Listed entries:
(** X7.  When every clock reading an instance takes is later than the one
    before it, the timestamps of each series increase strictly, from the
    oldest sample to the newest, in every state the instance goes
    through. *)
Theorem X7_series_chronological (random : nat -> R) (realTime : bool)
  (now0 : Z) (c0 : nat) (evs : list Event) (k : VitalKind) :
  chronological now0 evs ->
  StronglySorted Z.lt
    (map time
       (get k (vitalsData (run random (mount random realTime now0 c0) evs)))).
Proof.
  intros Hc.
  assert (ordered now0 (vitalsData (mount random realTime now0 c0))) as H0.
  { unfold mount.
    pose proof (ordered_window random R6h now0 c0) as H.
    destruct (windowEffect random R6h now0 c0) as [v c]. cbn [fst] in H.
    destruct realTime; exact H. }
  destruct (ordered_run random evs _ now0
              (mount_wired random realTime now0 c0) H0 Hc) as [t' H].
  apply H.
Qed.

(** Two ticks, a change of window and one more tick. *)
Lemma X7_series_chronological_witness :
  StronglySorted Z.lt
    (map time
       (get Temperature
          (vitalsData
             (run halves (mount halves true 1000000 0)
                [Elapse 1005000; Elapse 1010000; SetTimeRange R24h 1012000;
                 Elapse 1015000])))).
Proof.
  apply X7_series_chronological. cbn. lia.
Defined.

(** *** Interval handles *)

(** X8.  An instance never has more than one interval registered: exactly
    one while it is mounted with the real-time flag set, none otherwise,
    however often the flag was toggled.  So one elapsed period never adds
    more than one sample to a series. *)
Theorem X8_at_most_one_interval (random : nat -> R) (s : Component) :
  reachable random s ->
  length (timers s) <= 1
  /\ (timers s <> [] <-> mounted s = true /\ isRealTime s = true)
  /\ (forall now k,
        length (get k (vitalsData (step random s (Elapse now))))
        <= length (get k (vitalsData s)) + 1).
Proof.
  intros Hs. pose proof (reachable_wired random s Hs) as Hw.
  unfold wired, updater in Hw.
  destruct (mounted s && isRealTime s) eqn:E.
  - destruct Hw as (h & Hi & Ht). apply andb_true_iff in E.
    split; [rewrite Ht; cbn; lia |].
    split; [split; [intros _; exact E | rewrite Ht; discriminate] |].
    intros now k. cbn [step]. rewrite Ht. cbn [fold_left].
    rewrite onInterval_vitals, tick_get, length_app, length_slice_last.
    cbn [length]. lia.
  - destruct Hw as [_ Ht].
    split; [rewrite Ht; cbn; lia |].
    split.
    + rewrite Ht. split; [congruence |].
      intros [Hm Hr]. rewrite Hm, Hr in E. discriminate.
    + intros now k. cbn [step]. rewrite Ht. cbn [fold_left]. lia.
Qed.

(** The flag of a live view is cleared and set again. *)
Lemma X8_at_most_one_interval_witness :
  length (timers (run halves (mount halves true 1000000 0)
                    [SetRealTime false; SetRealTime true])) <= 1.
Proof.
  refine (proj1 (X8_at_most_one_interval halves _ _)).
  exists true, 1000000%Z, 0, [SetRealTime false; SetRealTime true].
  reflexivity.
Defined.

End ChartFacts.

(** ** Facts about the rest of the doctor dashboard *)

Module DoctorViewFacts.
Import JS DoctorDashboard DoctorView DoctorFacts.

(** *** Opening a patient *)

Lemma injective_on_NoDup {A B : Type} (f : A -> B) (l : list A) a b :
  List.NoDup (map f l) -> In a l -> In b l -> f a = f b -> a = b.
Proof.
  induction l as [| x l IH]; intros Hnd Ha Hb E; [contradiction Ha |].
  cbn [map] in Hnd. apply NoDup_cons_iff in Hnd as [Hx Hnd].
  destruct Ha as [-> | Ha], Hb as [-> | Hb].
  - reflexivity.
  - exfalso. apply Hx. rewrite E. apply in_map, Hb.
  - exfalso. apply Hx. rewrite <- E. apply in_map, Ha.
  - apply IH; assumption.
Qed.

Lemma findPatient_listed patients p :
  List.NoDup (map p_id patients) -> In p patients ->
  findPatient patients (p_id p) = Some p.
Proof.
  unfold findPatient. intros Hnd Hp.
  destruct (List.find (fun p0 => String.eqb (p_id p0) (p_id p)) patients)
    as [p' |] eqn:E.
  - apply find_some in E as [Hp' E]. apply String.eqb_eq in E.
    f_equal. apply (injective_on_NoDup p_id patients); assumption.
  - apply (find_none _ _ E) in Hp. rewrite String.eqb_refl in Hp.
    discriminate.
Qed.

(** X9.  In a patient list without repeated ids, looking up the id of a
    listed patient, in particular of any patient the search shows, finds
    that very patient: a click on a card opens the monitor of the
    patient on the card.  The lookup finds nothing exactly when no
    patient has the id, and what it finds always carries the id. *)
Theorem X9_card_opens_its_patient (patients : list Patient)
  (searchQuery : string) (p : Patient) :
  List.NoDup (map p_id patients) ->
  In p (searchPatients patients searchQuery) ->
  findPatient patients (p_id p) = Some p
  /\ (forall i,
        findPatient patients i = None <->
        (forall p', In p' patients -> p_id p' <> i))
  /\ (forall i p',
        findPatient patients i = Some p' -> In p' patients /\ p_id p' = i).
Proof.
  intros Hnd Hp. unfold searchPatients in Hp. apply filter_In in Hp as [Hp _].
  split; [apply findPatient_listed; assumption |].
  split.
  - intros i. unfold findPatient. split.
    + intros E p' Hp' Hid. apply (find_none _ _ E) in Hp'.
      apply String.eqb_eq in Hid. congruence.
    + intros Hno.
      destruct (List.find (fun p0 => String.eqb (p_id p0) i) patients)
        as [p' |] eqn:E; [| reflexivity].
      apply find_some in E as [Hp' E]. apply String.eqb_eq in E.
      exfalso. exact (Hno p' Hp' E).
  - intros i p' E. unfold findPatient in E.
    apply find_some in E as [Hp' E]. apply String.eqb_eq in E. auto.
Qed.

(** The card the search for "chen" shows opens Michael Chen. *)
Lemma X9_card_opens_its_patient_witness :
  option_map p_name
    (getPatientById (p_id (nth 1 mockPatients walkIn)))
  = Some "Michael Chen"%string.
Proof.
  assert (List.NoDup (map p_id mockPatients)) as Hnd.
  { cbn. repeat constructor; cbn; intuition discriminate. }
  assert (In (nth 1 mockPatients walkIn) (searchPatients mockPatients "chen"))
    as Hp by (left; reflexivity).
  unfold getPatientById.
  rewrite (proj1 (X9_card_opens_its_patient mockPatients "chen"
                    (nth 1 mockPatients walkIn) Hnd Hp)).
  reflexivity.
Defined.

(** *** The counters of the header *)

(** X10.  The three counters of the header add up to the total: every
    patient is counted as stable, as warning or as critical, and as one
    of them only. *)
Theorem X10_counters_add_up (patients : list Patient) :
  countCondition Stable patients + countCondition Warning patients
  + countCondition Critical patients = length patients.
Proof.
  unfold countCondition.
  induction patients as [| p patients IH]; [reflexivity |].
  cbn [List.filter length].
  destruct (p_condition p); cbn [Condition_eqb length]; lia.
Qed.

Example mock_counters :
  (length mockPatients, countCondition Stable mockPatients,
   countCondition Warning mockPatients, countCondition Critical mockPatients)
  = (4, 2, 1, 1).
Proof. reflexivity. Qed.

(** *** The two handlers together *)

Lemma id_acknowledge a : id (acknowledge a) = id a.
Proof. reflexivity. Qed.

Lemma acknowledge_twice a : acknowledge (acknowledge a) = acknowledge a.
Proof. reflexivity. Qed.

(** X11.  The handlers can be applied in any order and repeated without
    effect: each is idempotent, any two of them commute, and once an id
    has been dismissed acknowledging it changes nothing. *)
Theorem X11_handlers_compose (i j : string) (alerts : list Alert) :
  handleAcknowledgeAlert i (handleAcknowledgeAlert i alerts)
  = handleAcknowledgeAlert i alerts
  /\ handleDismissAlert i (handleDismissAlert i alerts)
     = handleDismissAlert i alerts
  /\ handleAcknowledgeAlert i (handleAcknowledgeAlert j alerts)
     = handleAcknowledgeAlert j (handleAcknowledgeAlert i alerts)
  /\ handleDismissAlert i (handleDismissAlert j alerts)
     = handleDismissAlert j (handleDismissAlert i alerts)
  /\ handleAcknowledgeAlert i (handleDismissAlert j alerts)
     = handleDismissAlert j (handleAcknowledgeAlert i alerts)
  /\ handleAcknowledgeAlert i (handleDismissAlert i alerts)
     = handleDismissAlert i alerts.
Proof.
  unfold handleAcknowledgeAlert, handleDismissAlert.
  induction alerts as [| a alerts (IH1 & IH2 & IH3 & IH4 & IH5 & IH6)];
    [repeat split |].
  cbn [map List.filter].
  destruct (String.eqb (id a) i) eqn:Ei, (String.eqb (id a) j) eqn:Ej;
    cbn [negb map List.filter];
    rewrite ?id_acknowledge, ?Ei, ?Ej; cbn [negb map List.filter];
    rewrite ?id_acknowledge, ?Ei, ?Ej; cbn [negb];
    repeat split; try congruence; (f_equal; assumption).
Qed.

(** *** The badge of the alert panel *)

(** X12.  Acknowledging an id and dismissing it lower the count of active
    alerts by the same amount, the number of alerts with that id that
    were not acknowledged; after acknowledging, no alert with that id is
    active. *)
Theorem X12_active_count (i : string) (alerts : list Alert) :
  activeCount (handleAcknowledgeAlert i alerts)
  = activeCount (handleDismissAlert i alerts)
  /\ activeCount (handleAcknowledgeAlert i alerts)
     + length (List.filter
                 (fun a => String.eqb (id a) i && negb (acknowledged a))
                 alerts)
     = activeCount alerts
  /\ Forall (fun a => id a = i -> acknowledged a = true)
       (handleAcknowledgeAlert i alerts).
Proof.
  unfold activeCount, handleAcknowledgeAlert, handleDismissAlert.
  induction alerts as [| a alerts (IH1 & IH2 & IH3)];
    [repeat split; constructor |].
  cbn [map List.filter].
  destruct (String.eqb (id a) i) eqn:Ei; cbn [negb andb List.filter acknowledged acknowledge].
  - split; [exact IH1 |]. split.
    + destruct (acknowledged a); cbn [negb length]; lia.
    + constructor; [reflexivity | exact IH3].
  - destruct (acknowledged a) eqn:Ea; cbn [negb length].
    + split; [exact IH1 |]. split; [exact IH2 |].
      constructor; [intros _; exact Ea | exact IH3].
    + split; [congruence |]. split; [lia |].
      apply String.eqb_neq in Ei.
      constructor; [intros E; contradiction | exact IH3].
Qed.

Example mock_badge (now : Z) :
  (activeCount (mockAlerts now),
   activeCount (handleAcknowledgeAlert "alert-002" (mockAlerts now)),
   activeCount (handleDismissAlert "alert-002" (mockAlerts now)))
  = (3, 2, 2).
Proof. reflexivity. Qed.

(** *** Clicking through the alert panel *)

Lemma button_alert alerts c :
  In c (buttons alerts) ->
  exists b,
    In b alerts /\ acknowledged b = false
    /\ (c = ClickAcknowledge (id b) \/ c = ClickDismiss (id b)).
Proof.
  unfold buttons. rewrite in_flat_map. intros (b & Hb & Hc).
  destruct (acknowledged b) eqn:E; cbn in Hc; [contradiction |].
  exists b. destruct Hc as [<- | [<- | []]]; auto.
Qed.

Lemma ids_acknowledge i alerts :
  map id (handleAcknowledgeAlert i alerts) = map id alerts.
Proof.
  unfold handleAcknowledgeAlert. rewrite map_map. apply map_ext.
  intros a. destruct (String.eqb (id a) i); reflexivity.
Qed.

Lemma NoDup_ids_dismiss i alerts :
  List.NoDup (map id alerts) ->
  List.NoDup (map id (handleDismissAlert i alerts)).
Proof.
  unfold handleDismissAlert.
  induction alerts as [| a alerts IH]; intros H; [exact H |].
  cbn [map] in H. apply NoDup_cons_iff in H as [Ha H].
  cbn [List.filter]. destruct (negb (String.eqb (id a) i)); [| exact (IH H)].
  cbn [map]. apply NoDup_cons_iff. split; [| exact (IH H)].
  intros Hin. apply Ha. apply in_map_iff in Hin as (b & E & Hb).
  apply filter_In in Hb as [Hb _]. rewrite <- E. apply in_map, Hb.
Qed.

(** A click on a rendered button leaves an acknowledged alert where it
    is, when ids are not repeated. *)
Lemma click_keeps alerts c a :
  List.NoDup (map id alerts) -> In a alerts -> acknowledged a = true ->
  In c (buttons alerts) ->
  In a (click alerts c) /\ List.NoDup (map id (click alerts c)).
Proof.
  intros Hnd Ha Hack Hc.
  apply button_alert in Hc as (b & Hb & Hopen & Hc).
  assert (id a <> id b) as Hid.
  { intros E. apply (injective_on_NoDup id alerts a b Hnd Ha Hb) in E.
    congruence. }
  apply String.eqb_neq in Hid.
  destruct Hc as [-> | ->]; cbn [click].
  - split; [| rewrite ids_acknowledge; exact Hnd].
    unfold handleAcknowledgeAlert. apply in_map_iff. exists a.
    rewrite Hid. auto.
  - split; [| apply NoDup_ids_dismiss, Hnd].
    unfold handleDismissAlert. apply filter_In. rewrite Hid. auto.
Qed.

Work instruction: Your output must be the lines of the material above, from the first through the line that contains "Theorem X8_at_most_one_interval (random", copied exactly. Include both endpoints and nothing else.

Solution to the exercise:
(** X7.  When every clock reading an instance takes is later than the one
    before it, the timestamps of each series increase strictly, from the
    oldest sample to the newest, in every state the instance goes
    through. *)
Theorem X7_series_chronological (random : nat -> R) (realTime : bool)
  (now0 : Z) (c0 : nat) (evs : list Event) (k : VitalKind) :
  chronological now0 evs ->
  StronglySorted Z.lt
    (map time
       (get k (vitalsData (run random (mount random realTime now0 c0) evs)))).
Proof.
  intros Hc.
  assert (ordered now0 (vitalsData (mount random realTime now0 c0))) as H0.
  { unfold mount.
    pose proof (ordered_window random R6h now0 c0) as H.
    destruct (windowEffect random R6h now0 c0) as [v c]. cbn [fst] in H.
    destruct realTime; exact H. }
  destruct (ordered_run random evs _ now0
              (mount_wired random realTime now0 c0) H0 Hc) as [t' H].
  apply H.
Qed.

(** Two ticks, a change of window and one more tick. *)
Lemma X7_series_chronological_witness :
  StronglySorted Z.lt
    (map time
       (get Temperature
          (vitalsData
             (run halves (mount halves true 1000000 0)
                [Elapse 1005000; Elapse 1010000; SetTimeRange R24h 1012000;
                 Elapse 1015000])))).
Proof.
  apply X7_series_chronological. cbn. lia.
Defined.

(** *** Interval handles *)

(** X8.  An instance never has more than one interval registered: exactly
    one while it is mounted with the real-time flag set, none otherwise,
    however often the flag was toggled.  So one elapsed period never adds
    more than one sample to a series. *)
Theorem X8_at_most_one_interval (random : nat -> R) (s : Component) :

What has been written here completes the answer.